Unveiling how an archetypal fluorescent protein operates: theoretical perspective on the ultrafast excited state dynamics of GFP variant S65T/H148D.

Abstract

Green fluorescent protein variant S65T/H148D has been reported to host a photocycle involving the photoinduced proton transfer reaction between the chromophore and residue Asp148 under 50 fs and without a measurable kinetic isotope effect, and experimental evidence is suggestive of the existence of a highly delocalized proton between these residues. The blinding speed at which this biological system undergoes proton transfer has been ascribed to the extreme increase of acidity of the GFP chromophore in the electronic excited state where proton transfer takes place.

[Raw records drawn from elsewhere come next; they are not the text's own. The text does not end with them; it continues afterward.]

Lemma store_cell p bs m a :
  cell (store p bs m) a = if bool_decide (a ∈ region p (length bs)) then default 0 (bs !! Z.to_nat (a - p)) else cell m a.
Proof.
  revert p m. induction bs as [|b bs IH]; intros p m; simpl.
  { rewrite bool_decide_false; [done|]. rewrite elem_of_region. simpl. lia. }
  rewrite IH. unfold cell at 1. simpl. destruct (decide (a = p)) as [->|Hne].
  - rewrite bool_decide_false by (rewrite elem_of_region; lia). rewrite lookup_insert_eq, bool_decide_true by (apply elem_of_region; simpl; lia).
    by rewrite Z.sub_diag.
  - rewrite lookup_insert_ne by done. fold (cell m a). destruct (decide (a ∈ region (p + 1) (length bs))) as [Hin|Hout].
    + rewrite !bool_decide_true by (rewrite ?elem_of_region in *; simpl; lia). apply elem_of_region in Hin.
      replace (Z.to_nat (a - p)) with (S (Z.to_nat (a - (p + 1)))) by lia. done.
    + by rewrite !bool_decide_false by (rewrite ?elem_of_region in *; simpl; lia).
Qed.
Lemma store_outside p bs m a : a ∉ region p (length bs) -> cell (store p bs m) a = cell m a.
Proof. intros H. by rewrite store_cell, bool_decide_false. Qed.
Lemma store_zeros p n m a : a ∈ region p n -> cell (store p (replicate n 0) m) a = 0.
Proof.
  intros H. rewrite store_cell, length_replicate, bool_decide_true by done. destruct (replicate n 0 !! _) eqn:Hl; [|done].
  by apply lookup_replicate in Hl as [-> _].
Qed.
Lemma load_cells_ext p n m m' : (forall a, a ∈ region p n -> cell m a = cell m' a) -> load p n m = load p n m'.
Proof. intros H. apply list_fmap_ext. intros j i Hj%lookup_seq. apply H, elem_of_region. lia. Qed.
Lemma load_length p n m : length (load p n m) = n.
Proof. unfold load. by rewrite length_fmap, length_seq. Qed.
Lemma load_store p bs m : load p (length bs) (store p bs m) = bs.
Proof.
  apply list_eq. intros i. unfold load. rewrite list_lookup_fmap. destruct (decide (i < length bs)%nat) as [Hi|Hi].
  - rewrite lookup_seq_lt by done. simpl. rewrite store_cell, bool_decide_true by (apply elem_of_region; lia).
    replace (Z.to_nat (p + Z.of_nat i - p)) with i by lia. apply lookup_lt_is_Some in Hi as [b ->]. done.
  - rewrite lookup_seq_ge, (proj2 (lookup_ge_None bs i)) by lia. done.
Qed.
Lemma region_mono p n n' : (n <= n')%nat -> region p n ⊆ region p n'.
Proof. intros H a. rewrite !elem_of_region. lia. Qed.

(** What an operation leaves of the memory outside its box. *)
Definition only (X : gset Z) (m m' : Memory) : Prop := forall a, a ∉ X -> cell m' a = cell m a.
Lemma only_refl X m : only X m m.
Proof. done. Qed.
Lemma only_trans X m1 m2 m3 : only X m1 m2 -> only X m2 m3 -> only X m1 m3.
Proof. intros H1 H2 a Ha. rewrite H2, H1; done. Qed.
Lemma only_store X p bs m : region p (length bs) ⊆ X -> only X m (store p bs m).
Proof. intros H a Ha. apply store_outside. set_solver. Qed.
Lemma lock_box_Ok answer z m r m' : lock_box answer z m = (r, m') -> cells m' = cells m /\ (forall z', r = Ok z' -> z' = z).
Proof. unfold lock_box. repeat case_match; intros; simplify_eq; split; try done; intros; by simplify_eq. Qed.
Lemma lock_box_only X answer z m r m' : lock_box answer z m = (r, m') -> only X m m'.
Proof. intros [H _]%lock_box_Ok a _. unfold cell. by rewrite H. Qed.

(** ** The invariant *)

Record zvec_inv (s : Process) : Prop := {
  inv_len : forall h z, live s !! h = Some z -> (len z <= cap z)%nat;
  inv_apart : forall h h' z z', live s !! h = Some z -> live s !! h' = Some z' -> h <> h' -> box z ## box z';
  inv_wiped : forall a, a ∈ wiped s -> cell (mem s) a = 0;
  inv_gone : forall h z, live s !! h = Some z -> wiped s ## box z
}.

(** The three ways to make a buffer write to its box alone. *)
Lemma new_only p answer size m r m' :
  zvec_new p answer size m = (r, m') ->
  only (region p size) m m' /\ forall z, r = Ok z -> z = {| ptr := p; cap := size; len := size |}.
Proof.
  unfold zvec_new. intros H. split; [|by eapply lock_box_Ok]. eapply only_trans; [|by eapply lock_box_only].
  apply only_store. by rewrite length_replicate.
Qed.
Lemma slice_only p answer v m r m' :
  try_from_slice p answer v m = (r, m') ->
  only (region p (length v)) m m' /\ forall z, r = Ok z -> z = {| ptr := p; cap := length v; len := length v |}.
Proof.
  unfold try_from_slice, mbind, sr_bind, mret, sr_ret. destruct (zvec_new p answer (length v) m) as [[z|e|] m1] eqn:En; apply new_only in En as [Ho Hz].
  - pose proof (Hz z eq_refl) as ->. case_bool_decide; [intros; by simplify_eq|]. unfold clone_from_slice. simpl.
    rewrite !bool_decide_true by done. simpl. intros; simplify_eq. split; [|intros; by simplify_eq].
    eapply only_trans; [done|]. by apply only_store.
  - intros; simplify_eq. done.
  - intros; simplify_eq. done.
Qed.
Lemma vec_only p answer v capacity m r m' :
  (length v <= capacity)%nat -> try_from_vec p answer v capacity m = (r, m') ->
  only (region p capacity) m m' /\ forall z, r = Ok z -> z = {| ptr := p; cap := capacity; len := length v |}.
Proof.
  unfold try_from_vec. intros Hc H. split; [|by eapply lock_box_Ok]. eapply only_trans; [|by eapply lock_box_only].
  apply only_store. rewrite length_replicate. intros a. rewrite !elem_of_region. lia.
Qed.

Lemma created_inv s h p n r m z0 :
  zvec_inv s -> live s !! h = None -> free_for p n s -> only (region p n) (mem s) m ->
  (forall z, r = Ok z -> z = z0) -> ptr z0 = p -> cap z0 = n -> (len z0 <= n)%nat -> zvec_inv (created h p n r m s).
Proof.
  intros [H1 H2 H3 H4] Hh Hf Ho Hz Hp Hc Hl. assert (Hbox : box z0 = region p n) by (unfold box; by rewrite Hp, Hc).
  assert (Hlive : forall h' z', live (created h p n r m s) !! h' = Some z' -> live s !! h' = Some z' \/ h' = h /\ z' = z0).
  { simpl. intros h' z'. destruct r as [z| |]; [|by left..]. pose proof (Hz z eq_refl) as ->. rewrite lookup_insert_Some. naive_solver. }
  constructor.
  - intros h' z' [?|[_ ->]]%Hlive; [eauto|lia].
  - intros h1 h2 z1 z2 [L1|[-> ->]]%Hlive [L2|[-> ->]]%Hlive Hne; [eauto| | |done].
    + rewrite Hbox. symmetry. eauto.
    + rewrite Hbox. eauto.
  - simpl. intros a [Ha Hout]%elem_of_difference. rewrite Ho by done. auto.
  - simpl. intros h' z' [L|[_ ->]]%Hlive; [|rewrite Hbox; set_solver]. pose proof (H4 _ _ L). set_solver.
Qed.

Lemma drop_only z m : only (box z) m (drop_zvec z m).
Proof.
  unfold drop_zvec. eapply only_trans; [apply (only_store _ (ptr z) (replicate (cap z) 0)); by rewrite length_replicate|].
  case_bool_decide; intros a Ha; done.
Qed.
Lemma drop_zeroes z m a : a ∈ box z -> cell (drop_zvec z m) a = 0.
Proof.
  intros Ha. unfold drop_zvec. assert (cell (store (ptr z) (replicate (cap z) 0) m) a = 0) as H by by apply store_zeros.
  case_bool_decide; done.
Qed.
Lemma clone_only bs z m r m' : clone_from_slice bs z m = (r, m') -> only (box z) m m'.
Proof.
  unfold clone_from_slice. destruct (bool_decide _) eqn:E1; [|intros; by simplify_eq/=].
  destruct (bool_decide (length bs = _)) eqn:E2; [|intros; by simplify_eq/=]. intros; simplify_eq/=. bool_prop.
  apply only_store. rewrite E2. by apply region_mono.
Qed.

Lemma zvec_inv_step s s' : zvec_inv s -> step s s' -> zvec_inv s'.
Proof.
  intros Hi Hs. pose proof Hi as [H1 H2 H3 H4].
  destruct Hs as [h p answer size r m Hh Hf E0|h p answer v r m Hh Hf E0|h p answer v c r m Hh Hf Hc _ E0|h z n Hz|h z bs r m Hz E0|h z Hz|p bs Hf].
  - apply new_only in E0 as [Ho Hz]. by eapply created_inv.
  - apply slice_only in E0 as [Ho Hz]. by eapply created_inv.
  - apply vec_only in E0 as [Ho Hz]; [|done]. by eapply created_inv.
  - assert (Hbox : box (reduce_len n z) = box z) by (unfold reduce_len; by case_bool_decide).
    assert (Hold : forall h' z', <[h:=reduce_len n z]> (live s) !! h' = Some z' -> exists z0, live s !! h' = Some z0 /\ box z' = box z0 /\ (len z' <= cap z')%nat).
    { intros h' z'. rewrite lookup_insert_Some. intros [[<- <-]|[_ L]]; [|eauto]. exists z. split_and!; [done..|].
      unfold reduce_len. case_bool_decide; [done|eauto]. }
    constructor; simpl; [| |done|].
    + by intros h' z' (z0 & _ & _ & ?)%Hold.
    + intros h1 h2 z1 z2 (y1 & L1 & -> & _)%Hold (y2 & L2 & -> & _)%Hold. eauto.
    + intros h' z' (z0 & L & -> & _)%Hold. eauto.
  - apply clone_only in E0. constructor; simpl; [done|done| |done].
    intros a Ha. rewrite E0; [auto|]. pose proof (H4 _ _ Hz). set_solver.
  - constructor; simpl.
    + intros h' z' [_ L]%lookup_delete_Some. eauto.
    + intros h1 h2 z1 z2 [_ L1]%lookup_delete_Some [_ L2]%lookup_delete_Some. eauto.
    + intros a Ha. destruct (decide (a ∈ box z)) as [Hb|Hb]; [by apply drop_zeroes|]. rewrite drop_only by done. apply H3. set_solver.
    + intros h' z' [Hne L]%lookup_delete_Some. pose proof (H4 _ _ L). pose proof (H2 _ _ _ _ Hz L Hne). set_solver.
  - constructor; simpl; [done|done| |].
    + intros a [Ha Hout]%elem_of_difference. rewrite store_outside by done. auto.
    + intros h z L. pose proof (H4 _ _ L). set_solver.
Qed.

Lemma zvec_reachable_inv m s : rtc step (started m) s -> zvec_inv s.
Proof.
  intros Hr. assert (forall s0, rtc step s0 s -> zvec_inv s0 -> zvec_inv s) as Hgo by (clear; induction 1; eauto using zvec_inv_step).
  apply (Hgo (started m)); [done|]. by constructor; simpl; intros; rewrite ?lookup_empty in *.
Qed.

(** A step is about one buffer. *)
Definition about (h : nat) (s s' : Process) : Prop := live s' !! h <> live s !! h \/ exists z bs r, live s !! h = Some z /\ clone_from_slice bs z (mem s) = (r, mem s').

Lemma deref_keeps z m m' X : box z ## X -> only X m m' -> (len z <= cap z)%nat -> deref z m' = deref z m.
Proof.
  intros Hd Ho Hl. unfold deref. rewrite bool_decide_true by done. f_equal. apply load_cells_ext. intros a Ha. apply Ho.
  assert (a ∈ box z) by (by apply (region_mono _ (len z))). set_solver.
Qed.

Lemma zvec_step_other s s' h z :
  zvec_inv s -> step s s' -> live s !! h = Some z -> ~ about h s s' -> live s' !! h = Some z /\ deref z (mem s') = deref z (mem s).
Proof.
  intros [H1 H2 H3 H4] Hs Hz Hn. assert (live s' !! h = Some z) as Hz'.
  { destruct (decide (live s' !! h = live s !! h)) as [->|?]; [done|]. destruct Hn. by left. }
  split; [done|].
  destruct Hs as [h' p answer size r m Hh Hf E0|h' p answer v r m Hh Hf E0|h' p answer v c r m Hh Hf Hc _ E0|h' z' n L|h' z' bs r m L E0|h' z' L|p bs Hf]; simpl in *.
  - apply new_only in E0 as [Ho _]. eapply deref_keeps; [|done|eauto]. symmetry. eauto.
  - apply slice_only in E0 as [Ho _]. eapply deref_keeps; [|done|eauto]. symmetry. eauto.
  - apply vec_only in E0 as [Ho _]; [|done]. eapply deref_keeps; [|done|eauto]. symmetry. eauto.
  - done.
  - destruct (decide (h' = h)) as [->|Hne]; [destruct Hn; right; eauto|]. apply clone_only in E0. eapply deref_keeps; [|done|eauto]. eauto.
  - apply lookup_delete_Some in Hz' as [Hne _]. eapply deref_keeps; [|apply drop_only|eauto]. eauto.
  - eapply deref_keeps; [|by apply only_store|eauto]. symmetry. eauto.
Qed.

This work strives to present a coherent, complete, and balanced description of the dynamics of this specific variant of GFP in which it will be shown that this increase of acidity is insufficient to explain the behavior observed. This study tracks the behavior of this photosystem to the delicate interplay between structure and dynamics shown in the presence of solvent. In this way, it has been found that the dynamics of this protein intertwines its structure with the intervening solvent to give rise to effectively degenerate situations in what concerns the reactants and products of the proton transfer reaction in ground and, most importantly, photoexcited state, in terms of potential energy profiles associated with the proton migration. Under these conditions, proton transfer can occur in accordance with the experimental data available. This set of characteristics is possibly common to a host of other proton transfer based fluorescent proteins, and helps promoting GFP S65T/H148D to a case of archetypal significance. Thus, our results can be useful to understand the way many fluorescent proteins work and, more generally, the molecular basis for proton transfer reactions in proteins.